This investigation was stimulated by the need to explain how [P(CH₂OH)₄]₂SO₄ aids the dissolution of FeS in oil fields leading to a red coloration of the treated water. The speciation of the Fe/S system in natural environments such as oil wells is necessarily complex but our model reactions allow us to tentatively propose that [P(CH₂OH)₄]₂SO₄ and NH₄⁺ ions self-assemble iron complexes similar to 1 from FeS that has formed in oil wells owing to sulfate reducing bacteria or indigenous H₂S. The key ammonium ions required for the condensation reaction are usually naturally present in oil field waters where [P(CH₂OH)₄]₂SO₄ is used. Also, ammonium bisulfite is often added as an oxygen scavenger to oil field injection water used to pressurise oil-bearing formations, thus providing an additional source. The observation that [P(CH₂OH)₄]₂SO₄ and FeS do not appear to react in the absence of NH₄⁺ ions, but immediately give red solutions on addition of NH₄⁺, adds further support for the proposed mechanism.
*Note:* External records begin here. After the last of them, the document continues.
(* ===== verification/RoundTrip.v ===== *)
(** * RoundTrip: sending an event's representation back

    A client that edits an event typically [GET]s [/events/{pk}/],
    changes some keys of the JSON and sends it back.  This file shows
    what sending it back unchanged does.  [EventInput.of_representation]
    is the body the serializer reads from that JSON: its writable
    fields, without [organizer_id], which is write-only and so never in
    a representation.
    - [PATCH] ([partial=True]) with it validates and is the same request
      as [PATCH] with [{}]: the row is saved unchanged but for
      [updated_at] ([auto_now]), which becomes the time of the request
      ([event_patch_roundtrip]).  This needs the row to be one the
      serializers could have written: its text columns trimmed and not
      blank ([db_trimmed]), within their limits ([DB.bounded]), with
      its foreign keys valid ([DB.wf]); Integrity.v and Bounds.v show
      that every request keeps these.
    - [PUT] with it is refused: [organizer_id] is required
      ([event_put_roundtrip_refused]).
    The [image] column is restricted to [null]: a stored image is sent
    as a URL, which [ImageField] does not accept as an upload (uploads
    are not modelled). *)

From S2P Require Import Prelude PyStr Models Http Permissions Serializers Ordering Views Registration Routing Integrity Bounds.
From Stdlib Require Import Ascii String.

(** The caller of the concrete run: user 2, [PATCH] at time 300. *)
Definition patch_request (m : Method) : Request := mkRequest (Some 2) m [] 300.

(** ** The fields of a representation *)

Lemma to_representation_fields db pk e rep :
  EventSerializer.to_representation db pk e = Some rep →
  EventSerializer.title rep = Event.title e ∧ EventSerializer.description rep = Event.description e ∧
  EventSerializer.location rep = Event.location e ∧
  EventSerializer.start_date rep = Event.start_date e ∧ EventSerializer.end_date rep = Event.end_date e ∧
  EventSerializer.image rep = Event.image e ∧ EventSerializer.category rep = Event.category e ∧
  EventSerializer.status rep = Event.status_value (Event.status e) ∧
  EventSerializer.is_featured rep = Event.is_featured e ∧
  EventSerializer.max_attendees rep = Event.max_attendees e.
Proof.
  unfold EventSerializer.to_representation.
  destruct (DB.users db !! Event.organizer e); [|discriminate]. by intros [= <-].
Qed.

(** A stored text value passes its [CharField] again. *)
Lemma char_field_stored fname m partial s :
  text_ok s → from_option (λ n, String.length s ≤ n) True m →
  EventInput.char_field fname m partial (Some s) = [].
Proof.
  intros [Ht Hne] Hm. unfold EventInput.char_field. fold (EventInput.trimmed s). rewrite Ht.
  rewrite bool_decide_eq_false_2 by done.
  destruct m as [n|]; [by rewrite bool_decide_eq_true_2|done].
Qed.

(** The representation of a stored row validates, but for the missing
    [organizer_id], which only a [PATCH] may leave out. *)
Lemma of_representation_errors db partial epk e rep :
  DB.wf db → DB.bounded db → db_trimmed db → DB.events db !! epk = Some e →
  EventSerializer.to_representation db epk e = Some rep →
  EventInput.errors db partial (EventInput.of_representation rep) =
    if partial then [] else [("organizer_id", AttendanceSerializer.required_msg)].
Proof.
  intros Hwf [_ Hb] [_ Ht] He Hrep.
  destruct (Hb epk e He) as (Htl & Hll & Hm). destruct (Ht epk e He) as (Ht1 & Ht2 & Ht3).
  apply to_representation_fields in Hrep as (H1 & H2 & H3 & H4 & H5 & H6 & H7 & H8 & H9 & H10).
  pose proof (DB.wf_event_fk db Hwf epk e He) as Hfk.
  apply DB.event_fk_ok_iff in Hfk as [_ Hcat].
  unfold EventInput.errors, EventInput.of_representation. cbn [EventInput.title
    EventInput.description EventInput.location EventInput.start_date EventInput.end_date
    EventInput.organizer_id EventInput.category EventInput.status EventInput.max_attendees].
  rewrite H1, H2, H3, H7, H8, H10.
  rewrite !char_field_stored by done.
  assert (EventInput.category_field db (Some (Event.category e)) = []) as ->.
  { unfold EventInput.category_field, AttendanceSerializer.pk_field.
    destruct (Event.category e) as [c|]; [|done]. by rewrite bool_decide_eq_true_2 by auto. }
  assert (EventInput.status_field (Some (Event.status_value (Event.status e))) = []) as ->.
  { unfold EventInput.status_field. by rewrite (proj2 (status_of_value_Some _ (Event.status e))). }
  assert (EventInput.max_attendees_field (Some (Z.of_nat <$> Event.max_attendees e)) = []) as ->.
  { unfold EventInput.max_attendees_field. destruct (Event.max_attendees e) as [m|]; [|done].
    simpl. specialize (Hm m eq_refl). unfold EventInput.positive_integer_max.
    rewrite !bool_decide_eq_false_2 by lia. done. }
  by destruct partial.
Qed.

(** Saving the representation's fields over the row is a [touch]. *)
Lemma apply_to_of_representation db epk e rep now :
  db_trimmed db → DB.events db !! epk = Some e →
  EventSerializer.to_representation db epk e = Some rep →
  EventInput.apply_to (EventInput.of_representation rep) (Event.organizer e) now e = Event.touch now e.
Proof.
  intros [_ Ht] He Hrep. destruct (Ht epk e He) as ([Ht1 _] & [Ht2 _] & [Ht3 _]).
  apply to_representation_fields in Hrep as (H1 & H2 & H3 & H4 & H5 & H6 & H7 & H8 & H9 & H10).
  unfold EventInput.apply_to, EventInput.of_representation, Event.touch.
  cbn -[Event.status_of_value EventInput.trimmed Z.to_nat Z.of_nat].
  rewrite H1, H2, H3, H4, H5, H6, H7, H8, H9, H10, Ht1, Ht2, Ht3.
  rewrite (proj2 (status_of_value_Some _ (Event.status e))) by done. simpl.
  f_equal. destruct (Event.max_attendees e); simpl; [by rewrite Nat2Z.id|done].
Qed.

Lemma apply_to_empty e now :
  EventInput.apply_to EventInput.empty (Event.organizer e) now e = Event.touch now e.
Proof. by destruct e. Qed.

(** Two valid bodies that save the same row are the same update. *)
Lemma event_update_congr r db pk partial d1 d2 epk e :
  EventViewSet.get_object r db pk = Ok (epk, e) →
  EventInput.errors db partial d1 = [] → EventInput.errors db partial d2 = [] →
  EventInput.apply_to d1 (default (Event.organizer e) (EventInput.organizer_id d1)) (req_now r) e =
  EventInput.apply_to d2 (default (Event.organizer e) (EventInput.organizer_id d2)) (req_now r) e →
  EventViewSet.update r db pk partial d1 = EventViewSet.update r db pk partial d2.
Proof.
  intros Hg H1 H2 Heq. unfold EventViewSet.update.
  destruct (check_permissions _ r); [|done]. simpl. rewrite Hg. simpl.
  rewrite H1, H2, !bool_decide_eq_true_2 by done. simpl. by rewrite Heq.
Qed.

(** [PATCH] with [{}] by an authenticated caller saves the row touched. *)
Lemma event_patch_empty r db pk epk e :
  DB.wf db → is_authenticated r = true → EventViewSet.get_object r db pk = Ok (epk, e) →
  ∃ rep', EventViewSet.update r db pk true EventInput.empty =
    (Ok (HTTP_200_OK, EventBody rep'),
     DB.mk (DB.users db) (DB.categories db)
       (<[epk := Event.touch (req_now r) e]> (DB.events db))
       (DB.attendances db) (DB.seq_category db) (DB.seq_event db) (DB.seq_attendance db)).
Proof.
  intros Hwf Hauth Hg. pose proof (get_object_event _ _ _ _ _ Hg) as He.
  assert (DB.event_fk_ok db (Event.touch (req_now r) e) = true) as Hfk.
  { rewrite <- (DB.wf_event_fk db Hwf epk e He). by destruct e. }
  unfold EventViewSet.update.
  rewrite check_permissions_authenticated by done. simpl. rewrite Hg. simpl.
  rewrite apply_to_empty. unfold DB.update_event. rewrite Hfk. simpl.
  set (db' := DB.mk _ _ _ _ _ _ _).
  destruct (event_representation db' epk (Event.touch (req_now r) e)) as (rep & Hrep & _).
  { eapply DB.update_event_wf; [done|by eexists|]. unfold DB.update_event. by rewrite Hfk. }
  { apply lookup_insert_eq. }
  rewrite Hrep. simpl. by exists rep.
Qed.

(** C15 Round trip of an event through its representation: an
    authenticated [PATCH /events/{pk}/] whose body is the JSON a [GET]
    returned for the row (with no image) passes validation and is the
    same request as [PATCH] with [{}]: it answers 200 and stores the row
    unchanged but for [updated_at], set to the time of the request. *)
Theorem event_patch_roundtrip r db pk epk e rep :
  DB.wf db → DB.bounded db → db_trimmed db → is_authenticated r = true →
  EventViewSet.get_object r db pk = Ok (epk, e) →
  EventSerializer.to_representation db epk e = Some rep → Event.image e = None →
  EventViewSet.update r db pk true (EventInput.of_representation rep) =
    EventViewSet.update r db pk true EventInput.empty ∧
  ∃ rep', EventViewSet.update r db pk true EventInput.empty =
    (Ok (HTTP_200_OK, EventBody rep'),
     DB.mk (DB.users db) (DB.categories db)
       (<[epk := Event.touch (req_now r) e]> (DB.events db))
       (DB.attendances db) (DB.seq_category db) (DB.seq_event db) (DB.seq_attendance db)).
Proof.
  intros Hwf Hb Ht Hauth Hg Hrep _. pose proof (get_object_event _ _ _ _ _ Hg) as He.
  split; [|by apply event_patch_empty].
  apply (event_update_congr _ _ _ _ _ _ epk e); [done| |done|].
  - by rewrite (of_representation_errors db true epk e rep).
  - simpl. rewrite apply_to_empty. by eapply apply_to_of_representation.
Qed.

(** C28 [PUT /events/{pk}/] with the JSON a [GET] returned for the
    row is refused with 400 [{"organizer_id": ["This field is
    required."]}] and writes nothing: the representation cannot carry
    the write-only [organizer_id], which a full update requires. *)
Theorem event_put_roundtrip_refused r db pk epk e rep :
  DB.wf db → DB.bounded db → db_trimmed db → is_authenticated r = true →
  EventViewSet.get_object r db pk = Ok (epk, e) →
  EventSerializer.to_representation db epk e = Some rep →
  EventViewSet.update r db pk false (EventInput.of_representation rep) =
    (Err (FieldErrors [("organizer_id", AttendanceSerializer.required_msg)]), db).
Proof.
  intros Hwf Hb Ht Hauth Hg Hrep. pose proof (get_object_event _ _ _ _ _ Hg) as He.
  unfold EventViewSet.update.
  rewrite check_permissions_authenticated by done. simpl. rewrite Hg. simpl.
  by rewrite (of_representation_errors db false epk e rep).
Qed.

(** ** Witnesses *)

Lemma event_patch_roundtrip_witness :
  EventViewSet.update (patch_request PATCH) (sample_db (Some 2) ∅) "0" true
    (EventInput.of_representation
       (EventSerializer.mk 0 "Jazz night" "Live music" "Main hall" 100 200 1 1 None
          (UserSerializer.mk 1 "org" "org@example.org" "org" "org") None None "upcoming"
          false (Some 2) 0)) =
    EventViewSet.update (patch_request PATCH) (sample_db (Some 2) ∅) "0" true EventInput.empty ∧
  ∃ rep', EventViewSet.update (patch_request PATCH) (sample_db (Some 2) ∅) "0" true EventInput.empty =
    (Ok (HTTP_200_OK, EventBody rep'),
     DB.mk (DB.users (sample_db (Some 2) ∅)) (DB.categories (sample_db (Some 2) ∅))
       (<[0 := Event.touch (req_now (patch_request PATCH)) (sample_event (Some 2))]>
          (DB.events (sample_db (Some 2) ∅)))
       (DB.attendances (sample_db (Some 2) ∅)) (DB.seq_category (sample_db (Some 2) ∅))
       (DB.seq_event (sample_db (Some 2) ∅)) (DB.seq_attendance (sample_db (Some 2) ∅))).
Proof.
  apply (event_patch_roundtrip _ _ _ 0 (sample_event (Some 2)));
    [apply DB.wfb_sound; vm_compute; reflexivity
    |apply (bool_decide_unpack _); vm_compute; reflexivity
    |apply (bool_decide_unpack _); vm_compute; reflexivity
    |reflexivity|reflexivity|reflexivity|reflexivity].
Defined.

Lemma event_put_roundtrip_refused_witness :
  EventViewSet.update (patch_request PUT) (sample_db (Some 2) ∅) "0" false
    (EventInput.of_representation
       (EventSerializer.mk 0 "Jazz night" "Live music" "Main hall" 100 200 1 1 None
          (UserSerializer.mk 1 "org" "org@example.org" "org" "org") None None "upcoming"
          false (Some 2) 0)) =
    (Err (FieldErrors [("organizer_id", AttendanceSerializer.required_msg)]), sample_db (Some 2) ∅).
Proof.
  apply (event_put_roundtrip_refused _ _ _ 0 (sample_event (Some 2)));
    [apply DB.wfb_sound; vm_compute; reflexivity
    |apply (bool_decide_unpack _); vm_compute; reflexivity
    |apply (bool_decide_unpack _); vm_compute; reflexivity
    |reflexivity|reflexivity|reflexivity].
Defined.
Whilst it was not the original intention of this study to prepare new water soluble catalysts, the novel tetradentate macrocyclic phosphine ligand which has been prepared has obvious potential in this context because it imposes facial octahedral coordination whilst leaving two cis sites free for potential catalytic transformations. Moreover, the ability of self assembled phosphine ligands of this type to strongly bind transition metals suggests that such systems might have a role to play in waste clean-up procedures. The chemistry involved in the self-assembly of the new Fe complex 1 is novel and a patent has been raised to protect its potential applications.¹

The authors would like to thank Gary Woodward (Albright & Wilson UK Ltd) and Martin Murray (School of Chemistry, University of Bristol) for their help in spectral interpretation.

References

1. UK Pat., HB1103, September 8, 1998..
2. L. Higham, A. Powell, M. Whittlesley, S. Wocadlo and P. Wood, Chem. Commun., 1998, 1107.
3. D. J. Darensbourg, F. Joo, M. Kannisto, A. Katho, J. H. Reibenspies and D. J. Daigle, Inorg. Chem., 1994, 33, 200.
4. J. W. Ellis, K. N. Harrison, P. A. Hoye, A. G. Orpen, P. G. Pringle and M. Smith, Inorg. Chem., 1992, 31, 3026.
5. Albright & Wilson Ltd, UK Pat., 2,145,708B, 1983..
6. SHELXTL 5.03 program system, Siemens Analytical X-ray Instruments, Madison, WI, 1995..
7. SADABS, A program for absorption correction with the Siemens SMART system, G. M. Sheldrick, University of Göttingen, 1996..

---

Footnotes

† Crystal data for 1: C₁₂H₄₂Fe N₂O₁₆P₄S, M = 682.3, monoclinic, space group C2/c, a = 12.106(4), b = 14.103(6), c = 15.032(4) Å, β = 90.68(2)°, U = 2566(2) ų, Z = 4, D_c = 1.766 g cm⁻³, F(000) = 1432, μ(Mo-Kα) = 0.995 mm⁻¹, R1 = 0.030 [I ≥ 2ς(I)], wR2 = 0.081 for 2912 unique data, 7820 reflections collected (2θ ≤ 55°, 173 K). A full sphere of low temperature data was collected using a Siemens SMART three-circle area detector diffractometer (Mo-Kα X-radiation, graphite monochromator, λ = 0.71069 Å). The structure was solved by direct methods and refined by full matrix least squares on all F² data using the SHELXTL 5.03 package on a Silicon Graphics Indy computer.⁶ An empirical absorption correction was applied using SADABS.⁷ The asymmetric unit contains one half of a molecule of the Fe cation and one half of a disordered SO₄²⁻ anion both lying astride a twofold axis. There are also two molecules of water of crystallisation. CCDC 182/1498. See http://www.rsc.org/suppdata/cc/a9/a908309j/ for crystallographic files in .cif format.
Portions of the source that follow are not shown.